Posts Tagged ‘deferred prosecution’
Thursday, June 25th, 2009

New Jersey gubernatorial candidate Chris Christie left the campaign trail Thursday to trade punches with congressional Democrats, who — in a transparently political attempt to bloody the Republican front-runner — called him to testify about lucrative monitoring contracts he awarded while he was the state’s U.S. attorney. And it was punchy.
 

Christie testifies about the selection of Ashcroft

Christie’s testimony before the House Judiciary subcommittee on commercial and administrative law, in which he defended a contract worth up to $52 million to former Attorney General John Ashcroft’s consulting firm, exceeded all expectations, in terms of raw shock factor.

We’ll begin at the end.

After two and a half hours of sparring, Christie up and left the hearing, at 1:30 p.m., as Chairman Steve Cohen (D-Tenn.) shouted in his wake, refusing to excuse him. (Christie had a 2 p.m. train to catch, he said.) Outside the committee room, Christie spared a few seconds to explain to reporters that he and the chairman had previously agreed on his departure time. That’s at least half true – Christie did indeed tell the committee in this letter that he had to leave by 1:30 p.m. It would seem, however, that Cohen didn’t agree to his timetable.
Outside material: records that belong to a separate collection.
(** * Render-state tracking and pipeline-state caching of the Diligent
      graphics backend (Source/Urho3D/Graphics/Diligent)

    A shallow embedding of [Graphics] and [GraphicsImpl] from
    DiligentGraphics.cpp and DiligentGraphicsImpl.h, together with the parts
    of DiligentTexture.cpp and DiligentConstantBuffer.cpp they call.  The
    state of the C++ objects is one record that is threaded through every
    member function; calls into the Diligent device context are appended to
    a trace. *)

From stdpp Require Import gmap list strings.
From coqutil Require Import Datatypes.RecordSettersUsingExistingGetters.

Open Scope Z_scope.

(** ** Machine integers *)

(** [unsigned] is a 32-bit integer and [unsigned long long] a 64-bit one;
    both are kept as [Z] and wrapped where the source can overflow. *)
Definition wrap32 (z : Z) : Z := z mod 2 ^ 32.
Definition wrap64 (z : Z) : Z := z mod 2 ^ 64.

(** Modelled from the spec: [M_MAX_UNSIGNED] of MathDefs.h, which is not
    among the sources; the largest [unsigned], used as the "no dirty range"
    sentinel. *)
Definition M_MAX_UNSIGNED : Z := 4294967295.

(** Modelled from the spec: [Clamp] of MathDefs.h, which is not among the
    sources ("clamped to lie within"). *)
Definition Clamp (value lo hi : Z) : Z :=
  if value <? lo then lo else if hi <? value then hi else value.

(** ** Enumerations

    Modelled from the spec: the enumerations of GraphicsDefs.h, which is not
    among the sources.  The enumerators are the ones DiligentGraphics.cpp
    names, numbered in the order in which its lookup tables
    ([diligentBlendEnable], [diligentCmpFunc], [diligentStencilOp],
    [diligentCullMode], [diligentFillMode]) list their entries. *)

Inductive BlendMode :=
  | BLEND_REPLACE | BLEND_ADD | BLEND_MULTIPLY | BLEND_ALPHA | BLEND_ADDALPHA
  | BLEND_PREMULALPHA | BLEND_INVDESTALPHA | BLEND_SUBTRACT | BLEND_SUBTRACTALPHA.

Inductive CompareMode :=
  | CMP_ALWAYS | CMP_EQUAL | CMP_NOTEQUAL | CMP_LESS | CMP_LESSEQUAL
  | CMP_GREATER | CMP_GREATEREQUAL.

Inductive StencilOp := OP_KEEP | OP_ZERO | OP_REF | OP_INCR | OP_DECR.

Inductive CullMode := CULL_NONE | CULL_CCW | CULL_CW.

Inductive FillMode := FILL_SOLID | FILL_WIREFRAME | FILL_POINT.

Inductive PrimitiveType :=
  | TRIANGLE_LIST | LINE_LIST | POINT_LIST | TRIANGLE_STRIP | LINE_STRIP
  | TRIANGLE_FAN.

Inductive TextureUsage :=
  | TEXTURE_STATIC | TEXTURE_DYNAMIC | TEXTURE_RENDERTARGET
  | TEXTURE_DEPTHSTENCIL.

Inductive ShaderType := VS | PS.

Definition BlendMode_to_Z (m : BlendMode) : Z :=
  match m with
  | BLEND_REPLACE => 0 | BLEND_ADD => 1 | BLEND_MULTIPLY => 2
  | BLEND_ALPHA => 3 | BLEND_ADDALPHA => 4 | BLEND_PREMULALPHA => 5
  | BLEND_INVDESTALPHA => 6 | BLEND_SUBTRACT => 7 | BLEND_SUBTRACTALPHA => 8
  end.

Definition CompareMode_to_Z (m : CompareMode) : Z :=
  match m with
  | CMP_ALWAYS => 0 | CMP_EQUAL => 1 | CMP_NOTEQUAL => 2 | CMP_LESS => 3
  | CMP_LESSEQUAL => 4 | CMP_GREATER => 5 | CMP_GREATEREQUAL => 6
  end.

Definition StencilOp_to_Z (o : StencilOp) : Z :=
  match o with
  | OP_KEEP => 0 | OP_ZERO => 1 | OP_REF => 2 | OP_INCR => 3 | OP_DECR => 4
  end.

Definition CullMode_to_Z (m : CullMode) : Z :=
  match m with CULL_NONE => 0 | CULL_CCW => 1 | CULL_CW => 2 end.

Definition FillMode_to_Z (m : FillMode) : Z :=
  match m with FILL_SOLID => 0 | FILL_WIREFRAME => 1 | FILL_POINT => 2 end.

Definition ShaderType_to_Z (t : ShaderType) : Z :=
  match t with VS => 0 | PS => 1 end.

Definition PrimitiveType_to_nat (t : PrimitiveType) : nat :=
  match t with
  | TRIANGLE_LIST => 0 | LINE_LIST => 1 | POINT_LIST => 2
  | TRIANGLE_STRIP => 3 | LINE_STRIP => 4 | TRIANGLE_FAN => 5
  end%nat.

Definition PrimitiveType_of_nat (n : nat) : PrimitiveType :=
  match n with
  | 0 => TRIANGLE_LIST | 1 => LINE_LIST | 2 => POINT_LIST
  | 3 => TRIANGLE_STRIP | 4 => LINE_STRIP | _ => TRIANGLE_FAN
  end%nat.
The hearing featured a window-dressing panel of scandalously underused experts, including Hogan & Hartson partner Chuck Rosenberg, the former U.S. attorney for the Eastern District of Virginia; Gary Grindler, Deputy Assistant Attorney General in the Justice Department’s Criminal Division; Eileen Larence, director of homeland security and justice issues at the Government Accountability Office; and Vikramaditya Khanna, a professor at University of Michigan Law School.

But it was all Christie, defending himself, his office, the efficacy of non-prosecution and deferred prosecution agreements, and his Italian-American heritage. Christie’s chief antagonist was Cohen, who called the Ashcroft contract “outrageous.”

“Even if you took steroids and hit 70 home runs, it’s not worth $52 million,” Cohen scoffed.

Um, yeah.

The contracts in question derived from five NPAs and DPAs Christie’s office brokered with manufacturers of hip and knee replacements. During a three-year investigation, Christie’s office uncovered a massive kick-back scheme. Rather than prosecute the firms, which, Christie said, would have led to their demise and the loss of about 47,000 jobs — think Arthur Anderson — the office went the monitor route. Ashcroft and his firm made $28 million to $52 million  in 18 months for monitoring Zimmer Holdings. Cohen accused Christie, who worked under Ashcroft at Main Justice, of steering the contract to his old boss.

“You gave them an offer they couldn’t refuse,” Cohen said, referring to Zimmer.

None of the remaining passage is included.